So, what’s the difference between stored procedures and SQL statements? As you recall, SQL is a peculiar language: it allows you to specify what you want to do, but not how to do it. Unlike VB, it’s a nonprocedural language. It lacks the control flow statements you expect to find in any programming languages, it doesn’t use variables, and you can’t break a complicated query into smaller procedures. SQL Server extends SQL by adding traditional programming structures. The new language is called T-SQL (Transact-SQL). I won’t discuss T-SQL in depth in this book, but you’ll get a good idea of the capabilities of T-SQL through the examples of the following sections; plus, the basic components of the T-SQL language are overviewed in the bonus chapter “Transact-SQL” on the companion CD. Knowing VB, you’ll have no problem learning the basics of T-SQL.

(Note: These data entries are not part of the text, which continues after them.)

(* ===== verification/Blob.v ===== *)
(** * Blobs on blocks behave as byte strings

    The contract of the blob store: a sequence of operations on a blob gives
    the results of the same operations on a plain byte string, never throws
    within the capacity, and leaves all other blocks alone. *)
From iris.base_logic.lib Require Import own ghost_map.
From iris.proofmode Require Import proofmode.
From S2P Require Import Prelude Serialization Nodes Tree NodeLogic NodeSpec TreeModel TreeSpec RootSpec BlobModel BlobSpec.
From Stdlib Require Import Lia ZArith.
Open Scope Z_scope.

(** ** Client operations *)
Inductive tree_op :=
| OpWrite (offset : nat) (source : bytes)
| OpResize (size : nat)
| OpTryRead (offset count : nat)
| OpReadAll
| OpNumBytes
| OpNumLeaves
| OpReload.

Inductive tree_res := TUnit | TNum (n : Z) | TBytes (b : bytes) | TRead (n : Z) (buffer : bytes).

Section run.
Context (layout : DataNodeLayout.t) (uninit : byte) (std_log : Z → Z).

(** [OpReload] drops the tree object and loads the tree again. *)
Definition run_tree_op (o : tree_op) : M (store tree) tree_res :=
  match o with
  | OpWrite offset source =>
      DataTree.writeBytes layout uninit std_log source (Z.of_nat offset) (Z.of_nat (length source)) ;; mret TUnit
  | OpResize size => DataTree.resizeNumBytes layout uninit std_log (Z.of_nat size) ;; mret TUnit
  | OpTryRead offset count =>
      r ← DataTree.tryReadBytes layout uninit std_log (replicate count x00) (Z.of_nat offset) (Z.of_nat count) ;
      mret (TRead r.1 r.2)
  | OpReadAll => b ← DataTree.readAllBytes layout uninit std_log (λ n, replicate n x00) ; mret (TBytes b)
  | OpNumBytes => n ← DataTree.numBytes layout ; mret (TNum n)
  | OpNumLeaves => n ← DataTree.numLeaves layout ; mret (TNum n)
  | OpReload =>
      x ← get_ext ;
      root ← DataTreeStore.load layout (node_id (_rootNode x)) ;
      match root with
      | None => mthrow (RuntimeError "tree not found")
      | Some root => set_ext (λ _, DataTree.new root) ;; mret TUnit
      end
  end.

Fixpoint run_tree_ops (os : list tree_op) : M (store tree) (list tree_res) :=
  match os with
  | [] => mret []
  | o :: os' => r ← run_tree_op o ; rs ← run_tree_ops os' ; mret (r :: rs)
  end.

(** Create a blob and run operations on it. *)
Definition run_new_tree (os : list tree_op) : M (store tree) (list tree_res) :=
  root ← DataTreeStore.createNewTree layout uninit ;
  set_ext (λ _, DataTree.new root) ;;
  run_tree_ops os.

(** The same operations on a byte string. *)
Definition bytes_op (o : tree_op) (c : bytes) : tree_res * bytes :=
  match o with
  | OpWrite offset source => (TUnit, write_bytes c offset source)
  | OpResize size => (TUnit, resize_bytes c size)
  | OpTryRead offset count =>
      let k := Nat.min count (length c - offset) in
      (TRead (Z.of_nat k) (slice offset k c ++ replicate (count - k) x00), c)
  | OpReadAll => (TBytes c, c)
  | OpNumBytes => (TNum (Z.of_nat (length c)), c)
  | OpNumLeaves => (TNum (Z.of_nat (num_leaves (leafBytes layout) (length c))), c)
  | OpReload => (TUnit, c)
  end.

Fixpoint bytes_ops (os : list tree_op) (c : bytes) : list tree_res :=
  match os with
  | [] => []
  | o :: os' => (bytes_op o c).1 :: bytes_ops os' (bytes_op o c).2
  end.

(** The operations stay within the capacity of a tree of depth [D]; offsets
    and counts of reads are below [2^63]. *)
Definition tree_op_ok (D : nat) (o : tree_op) : Prop :=
  match o with
  | OpWrite offset source => (offset + length source ≤ fanout layout ^ D * leafBytes layout)%nat
  | OpResize size => (size ≤ fanout layout ^ D * leafBytes layout)%nat
  | OpTryRead offset count => Z.of_nat offset < 2 ^ 63 ∧ Z.of_nat count < 2 ^ 63
  | _ => True
  end.

(** How many new block ids the operations may use up. *)
Definition tree_op_cost (D : nat) (o : tree_op) (c : bytes) : nat :=
  match o with
  | OpWrite offset source =>
      root_cost D (num_leaves (leafBytes layout) (length c)) (cdiv (offset + length source) (leafBytes layout))
  | OpResize size =>
      root_cost D (num_leaves (leafBytes layout) (length c)) (num_leaves (leafBytes layout) size)
  | _ => 0%nat
  end.
Fixpoint tree_ops_cost (D : nat) (os : list tree_op) (c : bytes) : nat :=
  match os with
  | [] => 0%nat
  | o :: os' => (tree_op_cost D o c + tree_ops_cost D os' (bytes_op o c).2)%nat
  end.
End run.

Section spec.
Context {Σ : gFunctors} `{!nodeGS Σ tree}.
Context (layout : DataNodeLayout.t) (uninit : byte) (std_log : Z → Z) (D : nat).
Context (Hl : layout_ok layout) (Hcap : capacity_ok layout D) (Hlog : ceilLog_ok layout D std_log).

Lemma wp_run_tree_op o r c :
  tree_op_ok layout D o →
  fresh (tree_op_cost layout D o c) -∗ (∃ t, blob layout D r t c) -∗
  wp (run_tree_op layout uninit std_log o)
     (λ res, ⌜res = (bytes_op layout o c).1⌝ ∗ ∃ t, blob layout D r t (bytes_op layout o c).2).
Proof using Hl Hcap Hlog.
  iIntros (Hok) "Hf (%t & Hb)". destruct o; cbn [run_tree_op bytes_op tree_op_cost fst snd].
  - iApply wp_bind. iApply (wp_wand with "[Hf Hb]"); [by iApply (wp_writeBytes with "Hf Hb")|].
    iIntros ([]) "Hb". iApply wp_ret. iSplit; [done|]. by iExists t.
  - iApply wp_bind. iApply (wp_wand with "[Hf Hb]"); [by iApply (wp_resizeNumBytes with "Hf Hb")|].
    iIntros ([]) "Hb". iApply wp_ret. iSplit; [done|]. by iExists t.
  - destruct Hok as [Ho Hc]. iApply wp_bind.
    iApply (wp_wand with "[Hb]"); [iApply (wp_tryReadBytes layout uninit std_log D Hl Hcap Hlog with "Hb"); [done|done|by rw length_replicate]|].
    iIntros (p) "[-> $]". iApply wp_ret. iPureIntro. cbn [fst snd]. f_equal.
    rw /splice take_0 /= drop_replicate length_slice_min. do 2 f_equal. lia.
  - iApply wp_bind. iApply (wp_wand with "[Hb]"); [iApply (wp_readAllBytes with "Hb"); [done..|]; intros; by rw length_replicate|].
    iIntros (v) "[-> $]". by iApply wp_ret.
  - iApply wp_bind. iApply (wp_wand with "[Hb]"); [by iApply (wp_numBytes with "Hb")|].
    iIntros (v) "[-> Hb]". iApply wp_ret. iSplit; [done|]. by iExists t.
  - iApply wp_bind. iApply (wp_wand with "[Hb]"); [by iApply (wp_numLeaves with "Hb")|].
    iIntros (v) "[-> Hb]". iApply wp_ret. iSplit; [done|]. by iExists t.
  - iDestruct "Hb" as (x) "(_ & Hx & (%d & (%Hr & %Hd & %Hm & _) & Hs))". wpb wp_get_ext "Hx". rw Hr.
    replace (node_id (node_of d r)) with r by by destruct d. rw /DataTreeStore.load.
    wpb (wp_load_subtree layout Hl) "Hs". iApply wp_bind. iApply (wp_set_ext with "Hx"). iIntros "Hx". iApply wp_ret.
    iSplit; [done|]. iExists [], (DataTree.new (node_of d r)). iFrame "Hx". iSplit; [done|]. iExists d. by iFrame.
Qed.

Lemma wp_run_tree_ops os r c :
  Forall (tree_op_ok layout D) os →
  fresh (tree_ops_cost layout D os c) -∗ (∃ t, blob layout D r t c) -∗
  wp (run_tree_ops layout uninit std_log os) (λ res, ⌜res = bytes_ops layout os c⌝).
Proof using Hl Hcap Hlog.
  intros Hok. induction Hok as [|o os Ho Hos IH] in c |- *; iIntros "Hf Hb"; cbn [run_tree_ops bytes_ops tree_ops_cost].
  - by iApply wp_ret.
  - rw fresh_split. iDestruct "Hf" as "[Hf Hf']". iApply wp_bind. iApply (wp_wand with "[Hf Hb]").
    { by iApply (wp_run_tree_op with "Hf Hb"). }
    iIntros (res) "[-> Hb]". iApply wp_bind. iApply (wp_wand with "[Hf' Hb]"); [by iApply (IH with "Hf' Hb")|].
    iIntros (rs ->). by iApply wp_ret.
Qed.

Lemma wp_run_new_tree os m x n :
  Forall (tree_op_ok layout D) os → (1 + tree_ops_cost layout D os [] ≤ n)%nat →
  own_blocks m -∗ ext_is x -∗ fresh n -∗
  wp (run_new_tree layout uninit std_log os)
     (λ res, ∀ s', state_interp s' -∗
        ⌜res = bytes_ops layout os [] ∧ ∀ id b, m !! id = Some b → blocks s' !! id = Some b⌝).
Proof using Hl Hcap Hlog.
  iIntros (Hok Hn) "Hm Hx Hf". rw (fresh_mono n (1 + tree_ops_cost layout D os [])) // fresh_split.
  iDestruct "Hf" as "[H1 Hf]". iApply (wp_wand _ (λ res, ⌜res = bytes_ops layout os []⌝)%I with "[H1 Hf Hx]").
  - iApply wp_bind. iApply (wp_wand with "[H1]"); [by iApply (wp_createNewTree with "H1")|].
    iIntros (nd) "(%r & [-> _] & Hs)". iApply wp_bind. iApply (wp_set_ext with "Hx"). iIntros "Hx".
    iApply (wp_run_tree_ops with "Hf"); [done..|]. iExists [], (DataTree.new (LeafNode r)). iFrame "Hx". iSplit; [done|].
    iExists 0%nat. iFrame. iPureIntro. split_and!; [done|lia|by left|done].
  - iIntros (res ->) "%s' (Ha & _)". iDestruct (ghost_map_lookup_big with "Ha Hm") as %Hsub. iPureIntro.
    split; [done|]. intros id b Hid. by apply (lookup_weaken m).
Qed.
End spec.

(** C3. The blob store refines byte strings. For every layout and depth
    bound that fit the code's 32-bit arithmetic, every sequence of writes
    (also behind the end), resizes (growing and shrinking), reads, size
    queries and reloads of a newly created blob that stays within the
    capacity runs without throwing, returns exactly what the same operations
    return on a plain byte string (a write behind the end and a growing
    resize fill the gap with zeroes), and leaves every block that existed
    before unchanged. The traversal compares the depth with a quotient of
    floating point logarithms in an assertion. [log_ok] is what is assumed of
    [std::log]; the capacity must be such that the rounded logarithms of the
    powers of the fan-out fit ([powers_fit], which fails with the usual library
    at 5^3 and at 1021^3: there the assertion fails, [full_subtree_throws]).
    [ids_ok] says that the ids drawn at random are distinct, not null and not
    in use. *)
Theorem blob_refines_bytes (layout : DataNodeLayout.t) (uninit : byte) (std_log : Z → Z) (D : nat)
    (os : list tree_op) (s : store tree) :
  layout_ok layout → capacity_ok layout D → log_ok std_log → powers_fit layout D std_log →
  ids_ok s → (1 + tree_ops_cost layout D os [] ≤ length (ids s))%nat → Forall (tree_op_ok layout D) os →
  ∃ s', run_new_tree layout uninit std_log os s = (Ok (bytes_ops layout os []), s') ∧
        ∀ id b, blocks s !! id = Some b → blocks s' !! id = Some b.
Proof.
  intros Hl Hcap Hlog0 Hfit Hids Hcost Hok. pose proof (powers_fit_ok layout D std_log Hl Hcap Hlog0 Hfit) as Hlog.
  destruct (wp_adequacy (nodeΣ tree) (run_new_tree layout uninit std_log os) s
    (λ res s', res = bytes_ops layout os [] ∧ ∀ id b, blocks s !! id = Some b → blocks s' !! id = Some b))
    as (res & s' & E & -> & Hb); [done| |by exists s'].
  intros HG. iIntros "Hm Hx Hf". by iApply (wp_run_new_tree with "Hm Hx Hf").
Qed.

(** A layout with leaves of 32 bytes and two children per inner node, an
    exact logarithm, and a store with one other block. *)
Definition small_layout : DataNodeLayout.t := DataNodeLayout.mk 40.
Definition small_log (v : Z) : Z := Z.log2_up v * 2 ^ 53.
Definition small_ids : list bytes := (λ n, replicate 15 x00 ++ [byte_of (Z.of_nat n)]) <$> seq 1 30.
Definition small_store : store tree :=
  mkStore {[ replicate 16 x00 := [x01; x02] ]} small_ids (DataTree.new (LeafNode [])).
Definition small_ops : list tree_op :=
  [OpWrite 60 (replicate 90 x2a); OpNumBytes; OpNumLeaves; OpTryRead 50 20; OpReload; OpResize 33; OpReadAll].

Lemma small_log_ok : log_ok small_log.
Proof.
  split; rw /small_log; [done| |].
  - intros v Hv. assert (0 < Z.log2_up v) by (apply Z.log2_up_pos; lia). lia.
  - intros v w Hv _. assert (Z.log2_up v ≤ Z.log2_up w) by (apply Z.log2_up_le_mono; lia). lia.
Qed.
Lemma small_powers_fit : powers_fit small_layout 3 small_log.
Proof. intros d Hd. assert (d = 2 ∨ d = 3)%nat as [->| ->] by lia; by vm_compute. Qed.

Lemma blob_refines_bytes_witness :
  ∃ s', run_new_tree small_layout x00 small_log small_ops small_store
          = (Ok (bytes_ops small_layout small_ops []), s') ∧
        ∀ id b, blocks small_store !! id = Some b → blocks s' !! id = Some b.
Proof.
  apply (blob_refines_bytes small_layout x00 small_log 3 small_ops small_store).
  - split; vm_compute; done.
  - split; [lia|vm_compute; done].
  - apply small_log_ok.
  - apply small_powers_fit.
  - split_and!; [by apply (bool_decide_unpack _); vm_compute|by apply (bool_decide_unpack _); vm_compute|].
    by apply Forall_forall, (bool_decide_unpack _); vm_compute.
  - apply Nat.leb_le. by vm_compute.
  - repeat constructor; vm_compute; done.
Defined.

Let’s explore stored procedures by looking at an existing one. Open the Server Explorer toolbox, connect to the Northwind database and them expand the Stored Procedures node of the Northwind database. Locate the SalesByCategory stored procedure and double-click its name. The SalesByCategory stored procedure contains the statements from Listing 20.2, which will appear on the editor’s window:

Listing 20.2: The SalesByCategory Stored Procedure

ALTER PROCEDURE dbo.SalesByCategory @CategoryName nvarchar(15), @OrdYear nvarchar(4) = ‘1998’

AS

IF @OrdYear != ‘1996’ AND @OrdYear != ‘1997’ AND @OrdYear != ‘1998’ BEGIN

SELECT @OrdYear = ‘1998’ END

SELECT ProductName,

TotalPurchase = ROUND(SUM(CONVERT(decimal(14,2),

OD.Quantity * (1-OD.Discount) * OD.UnitPrice)), 0) FROM [Order Details] OD, Orders O, Products P, Categories C WHERE OD.OrderID = O.OrderID

AND OD.ProductID = P.ProductID

AND P.CategoryID = C.CategoryID AND C.CategoryName = @CategoryName

AND SUBSTRING(CONVERT(nvarchar(22), O.OrderDate, 111), 1, 4) = @OrdYear GROUP BY ProductName

ORDER BY ProductName

This type of code is probably new to you. You’ll learn it quite well as you go along, because it’s really required in coding database applications. You can rely on the various wizards to create stored procedures for you, but you should be able to understand how they work.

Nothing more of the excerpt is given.